= Assignment =
Copy each line below in which the string "intros" occurs.

++++++

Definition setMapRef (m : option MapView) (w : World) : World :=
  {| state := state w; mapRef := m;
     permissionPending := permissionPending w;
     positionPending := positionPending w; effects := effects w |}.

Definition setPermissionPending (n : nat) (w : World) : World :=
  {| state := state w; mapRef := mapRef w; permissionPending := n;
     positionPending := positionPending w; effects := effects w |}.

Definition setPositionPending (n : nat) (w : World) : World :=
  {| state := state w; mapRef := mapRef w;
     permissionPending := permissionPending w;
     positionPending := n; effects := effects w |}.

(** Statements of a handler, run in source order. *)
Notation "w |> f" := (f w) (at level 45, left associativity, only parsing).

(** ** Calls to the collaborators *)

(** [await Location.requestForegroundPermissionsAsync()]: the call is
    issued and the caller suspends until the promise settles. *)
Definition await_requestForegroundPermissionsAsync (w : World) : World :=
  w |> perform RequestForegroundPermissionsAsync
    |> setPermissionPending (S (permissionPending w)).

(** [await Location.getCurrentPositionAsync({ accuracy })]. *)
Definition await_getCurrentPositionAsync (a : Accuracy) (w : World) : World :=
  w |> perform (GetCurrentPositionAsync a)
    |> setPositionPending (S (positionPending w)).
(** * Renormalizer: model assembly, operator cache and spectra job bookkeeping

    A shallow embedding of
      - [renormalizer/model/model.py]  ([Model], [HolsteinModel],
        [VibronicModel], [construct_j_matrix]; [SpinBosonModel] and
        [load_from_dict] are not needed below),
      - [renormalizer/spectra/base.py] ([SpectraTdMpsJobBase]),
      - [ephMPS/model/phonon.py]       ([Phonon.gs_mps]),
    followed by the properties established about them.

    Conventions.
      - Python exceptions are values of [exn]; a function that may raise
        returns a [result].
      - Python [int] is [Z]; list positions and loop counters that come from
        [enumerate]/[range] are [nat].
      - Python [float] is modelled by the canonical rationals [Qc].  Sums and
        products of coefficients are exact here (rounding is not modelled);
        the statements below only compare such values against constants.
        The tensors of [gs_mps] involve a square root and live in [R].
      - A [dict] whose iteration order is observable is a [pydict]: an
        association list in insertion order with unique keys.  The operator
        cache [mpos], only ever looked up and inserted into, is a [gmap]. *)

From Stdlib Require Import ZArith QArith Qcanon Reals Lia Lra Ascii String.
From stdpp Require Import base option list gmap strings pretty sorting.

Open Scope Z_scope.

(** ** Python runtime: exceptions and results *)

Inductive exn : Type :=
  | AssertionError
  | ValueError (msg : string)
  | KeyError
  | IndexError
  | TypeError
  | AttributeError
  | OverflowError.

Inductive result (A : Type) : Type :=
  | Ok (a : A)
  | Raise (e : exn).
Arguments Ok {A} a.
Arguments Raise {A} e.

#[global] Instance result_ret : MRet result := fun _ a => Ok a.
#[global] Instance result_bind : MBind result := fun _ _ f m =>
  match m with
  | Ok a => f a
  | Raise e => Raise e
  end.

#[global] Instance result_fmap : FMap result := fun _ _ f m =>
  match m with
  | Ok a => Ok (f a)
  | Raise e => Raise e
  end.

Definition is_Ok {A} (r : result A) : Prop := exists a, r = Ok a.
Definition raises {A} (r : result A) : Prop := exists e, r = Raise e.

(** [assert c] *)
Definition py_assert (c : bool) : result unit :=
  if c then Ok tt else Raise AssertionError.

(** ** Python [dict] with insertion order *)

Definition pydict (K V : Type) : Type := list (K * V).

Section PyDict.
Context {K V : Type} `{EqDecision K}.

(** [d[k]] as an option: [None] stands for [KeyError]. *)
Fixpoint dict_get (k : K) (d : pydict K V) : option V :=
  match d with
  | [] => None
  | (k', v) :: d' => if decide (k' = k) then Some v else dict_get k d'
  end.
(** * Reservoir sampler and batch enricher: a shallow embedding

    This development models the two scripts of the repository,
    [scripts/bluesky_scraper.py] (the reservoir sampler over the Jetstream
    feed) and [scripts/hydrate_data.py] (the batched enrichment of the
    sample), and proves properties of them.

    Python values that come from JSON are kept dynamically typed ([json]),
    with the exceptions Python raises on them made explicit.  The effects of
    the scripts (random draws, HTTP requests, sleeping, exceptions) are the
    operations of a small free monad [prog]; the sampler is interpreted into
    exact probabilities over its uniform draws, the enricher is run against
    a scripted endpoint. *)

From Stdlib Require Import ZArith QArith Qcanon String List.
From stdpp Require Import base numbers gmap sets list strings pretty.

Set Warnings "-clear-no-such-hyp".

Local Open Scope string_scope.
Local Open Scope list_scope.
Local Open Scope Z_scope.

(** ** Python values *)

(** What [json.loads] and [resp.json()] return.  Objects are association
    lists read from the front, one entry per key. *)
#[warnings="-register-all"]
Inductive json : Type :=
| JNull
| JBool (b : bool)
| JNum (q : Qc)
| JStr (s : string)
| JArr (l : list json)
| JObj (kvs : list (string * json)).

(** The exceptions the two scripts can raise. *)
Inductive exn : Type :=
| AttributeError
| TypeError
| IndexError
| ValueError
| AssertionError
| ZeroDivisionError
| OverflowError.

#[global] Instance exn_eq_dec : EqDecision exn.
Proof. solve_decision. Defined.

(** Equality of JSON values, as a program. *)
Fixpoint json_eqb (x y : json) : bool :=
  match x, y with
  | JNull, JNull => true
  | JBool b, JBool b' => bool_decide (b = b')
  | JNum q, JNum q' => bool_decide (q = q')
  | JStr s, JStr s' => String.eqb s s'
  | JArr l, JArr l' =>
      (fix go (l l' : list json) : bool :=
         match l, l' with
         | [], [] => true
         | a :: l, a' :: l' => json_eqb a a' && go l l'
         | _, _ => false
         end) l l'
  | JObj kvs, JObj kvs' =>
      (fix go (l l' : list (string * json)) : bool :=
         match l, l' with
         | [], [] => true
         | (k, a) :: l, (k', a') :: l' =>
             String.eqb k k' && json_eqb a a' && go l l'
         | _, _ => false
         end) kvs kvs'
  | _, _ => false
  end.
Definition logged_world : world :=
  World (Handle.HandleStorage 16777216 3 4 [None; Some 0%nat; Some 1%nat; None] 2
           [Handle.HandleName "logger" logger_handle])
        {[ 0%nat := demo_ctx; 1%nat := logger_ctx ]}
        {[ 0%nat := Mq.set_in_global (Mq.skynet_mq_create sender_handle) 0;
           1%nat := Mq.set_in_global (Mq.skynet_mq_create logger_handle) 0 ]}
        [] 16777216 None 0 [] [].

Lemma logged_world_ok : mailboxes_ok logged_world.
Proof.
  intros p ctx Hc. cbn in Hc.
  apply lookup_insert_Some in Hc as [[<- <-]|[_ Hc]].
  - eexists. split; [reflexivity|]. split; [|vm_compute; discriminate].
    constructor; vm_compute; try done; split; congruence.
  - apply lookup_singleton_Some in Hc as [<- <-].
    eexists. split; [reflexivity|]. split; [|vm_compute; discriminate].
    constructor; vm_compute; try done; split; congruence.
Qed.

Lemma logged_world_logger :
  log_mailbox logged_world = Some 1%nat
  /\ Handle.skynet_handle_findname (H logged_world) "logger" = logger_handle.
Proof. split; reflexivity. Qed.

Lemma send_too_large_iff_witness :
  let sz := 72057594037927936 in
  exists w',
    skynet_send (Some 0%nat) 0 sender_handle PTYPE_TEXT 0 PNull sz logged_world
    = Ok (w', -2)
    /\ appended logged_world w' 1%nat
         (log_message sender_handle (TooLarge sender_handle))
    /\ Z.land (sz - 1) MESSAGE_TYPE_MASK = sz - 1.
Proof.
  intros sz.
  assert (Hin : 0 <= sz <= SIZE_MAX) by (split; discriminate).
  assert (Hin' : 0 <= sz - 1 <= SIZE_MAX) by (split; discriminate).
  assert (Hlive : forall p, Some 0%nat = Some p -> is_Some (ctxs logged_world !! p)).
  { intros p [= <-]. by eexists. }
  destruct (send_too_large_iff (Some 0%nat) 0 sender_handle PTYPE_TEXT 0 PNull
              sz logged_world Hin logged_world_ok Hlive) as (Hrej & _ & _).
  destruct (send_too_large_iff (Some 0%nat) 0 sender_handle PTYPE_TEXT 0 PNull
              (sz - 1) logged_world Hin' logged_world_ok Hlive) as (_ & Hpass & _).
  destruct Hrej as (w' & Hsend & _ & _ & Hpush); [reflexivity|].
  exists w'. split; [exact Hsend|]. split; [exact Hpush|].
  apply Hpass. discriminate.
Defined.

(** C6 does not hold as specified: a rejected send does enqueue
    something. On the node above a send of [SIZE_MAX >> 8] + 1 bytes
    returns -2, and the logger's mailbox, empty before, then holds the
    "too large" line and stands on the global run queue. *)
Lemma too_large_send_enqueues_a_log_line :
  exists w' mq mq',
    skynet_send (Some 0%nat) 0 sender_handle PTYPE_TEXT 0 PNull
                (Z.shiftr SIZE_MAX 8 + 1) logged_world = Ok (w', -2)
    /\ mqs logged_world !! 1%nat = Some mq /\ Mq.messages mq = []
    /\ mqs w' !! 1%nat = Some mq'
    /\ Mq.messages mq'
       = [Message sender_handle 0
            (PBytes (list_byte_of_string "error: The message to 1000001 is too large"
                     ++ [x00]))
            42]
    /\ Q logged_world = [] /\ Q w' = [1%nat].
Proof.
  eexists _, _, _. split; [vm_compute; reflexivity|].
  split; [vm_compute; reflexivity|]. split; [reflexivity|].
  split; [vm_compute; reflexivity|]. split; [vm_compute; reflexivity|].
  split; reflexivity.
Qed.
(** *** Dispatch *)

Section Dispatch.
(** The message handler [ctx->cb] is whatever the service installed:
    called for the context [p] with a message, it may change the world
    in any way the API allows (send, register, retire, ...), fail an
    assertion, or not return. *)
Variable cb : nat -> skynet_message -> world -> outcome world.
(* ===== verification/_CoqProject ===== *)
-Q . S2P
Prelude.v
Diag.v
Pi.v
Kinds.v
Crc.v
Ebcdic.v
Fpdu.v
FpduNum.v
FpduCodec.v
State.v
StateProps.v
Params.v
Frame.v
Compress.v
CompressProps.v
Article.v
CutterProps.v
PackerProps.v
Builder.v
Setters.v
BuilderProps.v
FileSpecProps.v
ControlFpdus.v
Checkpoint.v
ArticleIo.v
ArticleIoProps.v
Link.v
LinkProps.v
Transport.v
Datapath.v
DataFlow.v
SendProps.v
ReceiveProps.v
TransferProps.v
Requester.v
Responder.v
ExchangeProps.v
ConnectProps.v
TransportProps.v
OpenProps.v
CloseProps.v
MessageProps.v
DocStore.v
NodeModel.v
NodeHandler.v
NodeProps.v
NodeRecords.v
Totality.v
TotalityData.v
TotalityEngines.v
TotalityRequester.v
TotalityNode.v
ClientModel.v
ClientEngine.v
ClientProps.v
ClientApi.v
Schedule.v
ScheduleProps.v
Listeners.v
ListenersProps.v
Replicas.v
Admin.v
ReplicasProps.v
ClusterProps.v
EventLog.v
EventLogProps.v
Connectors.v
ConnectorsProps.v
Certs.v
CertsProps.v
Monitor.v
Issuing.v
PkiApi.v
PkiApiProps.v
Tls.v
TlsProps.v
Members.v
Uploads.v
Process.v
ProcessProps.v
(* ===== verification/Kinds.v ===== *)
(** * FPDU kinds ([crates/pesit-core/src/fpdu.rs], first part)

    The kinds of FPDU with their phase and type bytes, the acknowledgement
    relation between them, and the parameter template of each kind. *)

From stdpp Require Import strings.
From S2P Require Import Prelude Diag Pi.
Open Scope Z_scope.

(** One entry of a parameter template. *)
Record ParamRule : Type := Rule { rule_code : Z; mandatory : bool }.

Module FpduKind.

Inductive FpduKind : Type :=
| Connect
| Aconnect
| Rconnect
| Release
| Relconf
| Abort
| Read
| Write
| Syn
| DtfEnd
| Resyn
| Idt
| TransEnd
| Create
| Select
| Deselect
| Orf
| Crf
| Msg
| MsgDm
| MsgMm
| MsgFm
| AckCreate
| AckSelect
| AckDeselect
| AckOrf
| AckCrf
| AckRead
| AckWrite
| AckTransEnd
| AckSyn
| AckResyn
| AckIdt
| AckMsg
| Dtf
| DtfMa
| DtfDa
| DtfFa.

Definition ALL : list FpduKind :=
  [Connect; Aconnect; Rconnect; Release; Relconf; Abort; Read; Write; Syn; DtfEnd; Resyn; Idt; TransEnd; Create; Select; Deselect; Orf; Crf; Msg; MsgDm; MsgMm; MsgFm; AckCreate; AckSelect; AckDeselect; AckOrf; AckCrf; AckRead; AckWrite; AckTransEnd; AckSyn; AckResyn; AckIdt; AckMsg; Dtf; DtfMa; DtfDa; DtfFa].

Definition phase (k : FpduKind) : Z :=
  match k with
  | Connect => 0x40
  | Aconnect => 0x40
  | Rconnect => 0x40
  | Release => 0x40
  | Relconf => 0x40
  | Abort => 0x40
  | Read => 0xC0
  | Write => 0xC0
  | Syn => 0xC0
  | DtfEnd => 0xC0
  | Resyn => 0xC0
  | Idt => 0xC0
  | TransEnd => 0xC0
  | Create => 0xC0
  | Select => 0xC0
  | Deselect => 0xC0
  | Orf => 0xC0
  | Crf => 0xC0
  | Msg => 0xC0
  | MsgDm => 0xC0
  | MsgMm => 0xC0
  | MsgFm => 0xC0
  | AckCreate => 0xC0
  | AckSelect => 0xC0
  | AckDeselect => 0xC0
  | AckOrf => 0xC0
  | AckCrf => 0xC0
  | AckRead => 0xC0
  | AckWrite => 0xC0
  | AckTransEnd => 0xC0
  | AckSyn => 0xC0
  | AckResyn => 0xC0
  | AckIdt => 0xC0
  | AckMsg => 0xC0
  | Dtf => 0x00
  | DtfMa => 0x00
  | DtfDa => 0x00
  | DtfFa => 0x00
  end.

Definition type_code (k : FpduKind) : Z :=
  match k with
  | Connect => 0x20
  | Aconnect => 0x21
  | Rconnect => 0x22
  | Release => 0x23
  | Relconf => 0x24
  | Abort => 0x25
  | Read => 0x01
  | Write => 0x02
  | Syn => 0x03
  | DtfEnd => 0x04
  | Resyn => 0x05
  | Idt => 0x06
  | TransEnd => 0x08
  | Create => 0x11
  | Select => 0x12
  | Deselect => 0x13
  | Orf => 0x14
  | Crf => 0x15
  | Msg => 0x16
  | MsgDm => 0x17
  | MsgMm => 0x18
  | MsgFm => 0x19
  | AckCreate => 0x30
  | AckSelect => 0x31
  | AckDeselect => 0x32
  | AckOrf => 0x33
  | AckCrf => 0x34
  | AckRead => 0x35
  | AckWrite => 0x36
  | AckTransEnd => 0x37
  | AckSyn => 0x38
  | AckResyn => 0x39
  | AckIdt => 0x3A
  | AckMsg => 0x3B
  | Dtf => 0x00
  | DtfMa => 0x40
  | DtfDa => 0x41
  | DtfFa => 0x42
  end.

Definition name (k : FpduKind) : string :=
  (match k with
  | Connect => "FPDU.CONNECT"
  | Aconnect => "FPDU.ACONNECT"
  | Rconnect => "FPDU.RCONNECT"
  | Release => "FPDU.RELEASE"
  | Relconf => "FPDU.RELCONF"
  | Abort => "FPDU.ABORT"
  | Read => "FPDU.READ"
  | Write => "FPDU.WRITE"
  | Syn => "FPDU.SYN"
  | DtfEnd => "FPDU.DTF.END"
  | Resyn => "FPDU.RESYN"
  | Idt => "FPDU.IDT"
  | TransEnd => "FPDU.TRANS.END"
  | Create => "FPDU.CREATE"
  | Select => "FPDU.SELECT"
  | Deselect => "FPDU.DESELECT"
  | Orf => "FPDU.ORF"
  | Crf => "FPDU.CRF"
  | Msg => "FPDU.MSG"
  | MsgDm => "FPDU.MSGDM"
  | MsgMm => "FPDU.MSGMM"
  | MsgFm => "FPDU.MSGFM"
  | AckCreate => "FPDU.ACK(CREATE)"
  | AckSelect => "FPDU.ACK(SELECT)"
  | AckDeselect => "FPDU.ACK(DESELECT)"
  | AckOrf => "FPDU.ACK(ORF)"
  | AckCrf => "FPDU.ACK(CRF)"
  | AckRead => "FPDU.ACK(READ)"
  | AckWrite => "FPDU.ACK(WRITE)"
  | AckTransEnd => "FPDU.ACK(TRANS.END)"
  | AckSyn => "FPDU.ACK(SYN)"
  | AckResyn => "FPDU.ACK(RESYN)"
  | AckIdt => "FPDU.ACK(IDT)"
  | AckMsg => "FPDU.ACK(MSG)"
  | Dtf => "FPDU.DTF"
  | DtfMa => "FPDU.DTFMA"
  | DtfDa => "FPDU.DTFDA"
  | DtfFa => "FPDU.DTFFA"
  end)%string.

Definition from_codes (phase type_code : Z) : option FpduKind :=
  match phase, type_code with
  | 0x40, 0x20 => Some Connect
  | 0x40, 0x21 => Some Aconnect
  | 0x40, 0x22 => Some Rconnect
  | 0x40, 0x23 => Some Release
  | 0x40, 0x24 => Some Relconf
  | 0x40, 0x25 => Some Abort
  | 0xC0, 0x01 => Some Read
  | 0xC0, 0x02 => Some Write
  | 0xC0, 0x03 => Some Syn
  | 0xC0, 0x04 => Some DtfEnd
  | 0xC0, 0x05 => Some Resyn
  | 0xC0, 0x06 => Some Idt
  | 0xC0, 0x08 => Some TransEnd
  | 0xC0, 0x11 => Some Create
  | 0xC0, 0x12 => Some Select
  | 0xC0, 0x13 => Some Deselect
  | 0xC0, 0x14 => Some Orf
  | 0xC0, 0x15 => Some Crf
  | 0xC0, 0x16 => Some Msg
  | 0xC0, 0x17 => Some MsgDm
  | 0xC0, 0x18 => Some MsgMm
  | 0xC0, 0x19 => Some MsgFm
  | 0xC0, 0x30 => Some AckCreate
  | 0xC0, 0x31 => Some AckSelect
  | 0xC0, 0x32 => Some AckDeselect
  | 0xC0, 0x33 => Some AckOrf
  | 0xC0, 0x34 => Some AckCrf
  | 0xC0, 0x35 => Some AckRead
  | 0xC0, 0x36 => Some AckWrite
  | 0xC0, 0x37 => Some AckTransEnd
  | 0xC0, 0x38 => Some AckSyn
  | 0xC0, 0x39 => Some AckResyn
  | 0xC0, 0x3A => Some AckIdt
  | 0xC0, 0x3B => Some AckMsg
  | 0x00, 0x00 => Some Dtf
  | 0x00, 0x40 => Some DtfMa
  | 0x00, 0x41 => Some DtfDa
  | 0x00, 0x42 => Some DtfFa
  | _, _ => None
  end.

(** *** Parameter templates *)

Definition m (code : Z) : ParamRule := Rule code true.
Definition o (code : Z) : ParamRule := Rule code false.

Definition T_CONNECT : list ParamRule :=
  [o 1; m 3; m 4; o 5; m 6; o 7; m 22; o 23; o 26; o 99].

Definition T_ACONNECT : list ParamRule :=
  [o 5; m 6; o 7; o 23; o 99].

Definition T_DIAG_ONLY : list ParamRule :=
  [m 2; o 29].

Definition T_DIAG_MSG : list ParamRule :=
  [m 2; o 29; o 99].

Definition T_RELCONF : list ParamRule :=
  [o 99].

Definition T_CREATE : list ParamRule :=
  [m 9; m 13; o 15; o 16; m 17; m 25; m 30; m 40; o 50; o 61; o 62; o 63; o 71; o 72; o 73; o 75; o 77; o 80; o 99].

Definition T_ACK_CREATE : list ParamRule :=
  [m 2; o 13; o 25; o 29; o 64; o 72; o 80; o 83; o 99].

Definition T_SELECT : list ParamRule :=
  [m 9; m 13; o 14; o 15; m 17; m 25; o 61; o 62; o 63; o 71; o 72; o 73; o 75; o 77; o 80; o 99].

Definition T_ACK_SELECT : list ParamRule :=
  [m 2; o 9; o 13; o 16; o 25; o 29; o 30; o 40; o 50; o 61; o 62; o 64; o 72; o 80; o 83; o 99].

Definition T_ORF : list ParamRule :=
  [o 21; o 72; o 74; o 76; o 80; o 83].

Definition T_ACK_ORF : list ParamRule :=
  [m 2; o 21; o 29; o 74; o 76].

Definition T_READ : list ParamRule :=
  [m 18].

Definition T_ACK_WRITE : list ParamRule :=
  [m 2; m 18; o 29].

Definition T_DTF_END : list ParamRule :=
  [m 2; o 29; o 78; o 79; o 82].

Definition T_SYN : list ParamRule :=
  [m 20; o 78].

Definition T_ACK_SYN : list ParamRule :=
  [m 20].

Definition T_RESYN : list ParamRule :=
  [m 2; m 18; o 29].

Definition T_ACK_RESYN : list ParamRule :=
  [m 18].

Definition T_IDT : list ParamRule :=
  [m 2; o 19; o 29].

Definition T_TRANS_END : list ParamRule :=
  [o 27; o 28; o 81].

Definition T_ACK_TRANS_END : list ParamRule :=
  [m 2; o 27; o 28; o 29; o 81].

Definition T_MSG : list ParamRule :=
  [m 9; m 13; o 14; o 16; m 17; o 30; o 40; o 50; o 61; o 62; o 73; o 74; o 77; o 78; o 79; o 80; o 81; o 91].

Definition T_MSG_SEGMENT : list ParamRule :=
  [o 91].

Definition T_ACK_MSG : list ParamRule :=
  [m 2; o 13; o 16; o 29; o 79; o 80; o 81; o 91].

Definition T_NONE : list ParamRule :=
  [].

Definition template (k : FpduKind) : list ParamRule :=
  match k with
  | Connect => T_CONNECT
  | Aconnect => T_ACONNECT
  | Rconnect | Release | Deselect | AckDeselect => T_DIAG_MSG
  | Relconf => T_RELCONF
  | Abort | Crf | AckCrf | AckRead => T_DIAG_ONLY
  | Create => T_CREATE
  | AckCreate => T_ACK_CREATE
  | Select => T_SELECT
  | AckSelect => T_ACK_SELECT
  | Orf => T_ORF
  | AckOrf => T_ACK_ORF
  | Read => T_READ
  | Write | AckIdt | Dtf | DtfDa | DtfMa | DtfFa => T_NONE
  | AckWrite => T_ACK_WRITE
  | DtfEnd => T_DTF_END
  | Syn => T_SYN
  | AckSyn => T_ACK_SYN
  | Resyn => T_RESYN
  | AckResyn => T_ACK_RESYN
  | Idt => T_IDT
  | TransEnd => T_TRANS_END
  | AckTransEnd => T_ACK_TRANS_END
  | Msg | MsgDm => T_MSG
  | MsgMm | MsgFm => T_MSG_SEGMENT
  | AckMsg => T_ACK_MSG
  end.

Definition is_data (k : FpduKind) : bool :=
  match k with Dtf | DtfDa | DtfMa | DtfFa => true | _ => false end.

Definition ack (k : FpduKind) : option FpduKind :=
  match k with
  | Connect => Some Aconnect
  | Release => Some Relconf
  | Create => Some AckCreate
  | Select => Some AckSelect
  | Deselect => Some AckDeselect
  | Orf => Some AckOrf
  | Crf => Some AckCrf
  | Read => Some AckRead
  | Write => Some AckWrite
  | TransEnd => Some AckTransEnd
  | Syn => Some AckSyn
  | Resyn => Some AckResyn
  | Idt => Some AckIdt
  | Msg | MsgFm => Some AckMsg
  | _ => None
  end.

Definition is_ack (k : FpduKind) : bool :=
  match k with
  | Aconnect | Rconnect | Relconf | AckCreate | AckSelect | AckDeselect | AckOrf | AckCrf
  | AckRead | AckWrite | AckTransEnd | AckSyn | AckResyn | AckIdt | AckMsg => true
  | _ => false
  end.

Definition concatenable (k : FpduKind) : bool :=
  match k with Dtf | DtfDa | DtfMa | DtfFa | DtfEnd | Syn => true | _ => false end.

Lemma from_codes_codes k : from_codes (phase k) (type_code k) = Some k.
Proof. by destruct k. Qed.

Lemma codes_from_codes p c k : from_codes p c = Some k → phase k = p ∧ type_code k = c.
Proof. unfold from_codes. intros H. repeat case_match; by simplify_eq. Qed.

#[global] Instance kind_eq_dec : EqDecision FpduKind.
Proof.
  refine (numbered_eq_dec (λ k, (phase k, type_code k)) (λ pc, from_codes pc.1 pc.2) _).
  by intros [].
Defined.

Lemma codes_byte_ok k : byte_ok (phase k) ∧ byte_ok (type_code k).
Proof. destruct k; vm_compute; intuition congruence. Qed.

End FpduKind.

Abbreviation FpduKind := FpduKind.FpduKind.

++++++

= Solution =
  intros p ctx Hc. cbn in Hc.
  intros sz.
  { intros p [= <-]. by eexists. }
Proof. unfold from_codes. intros H. repeat case_match; by simplify_eq. Qed.
  by intros [].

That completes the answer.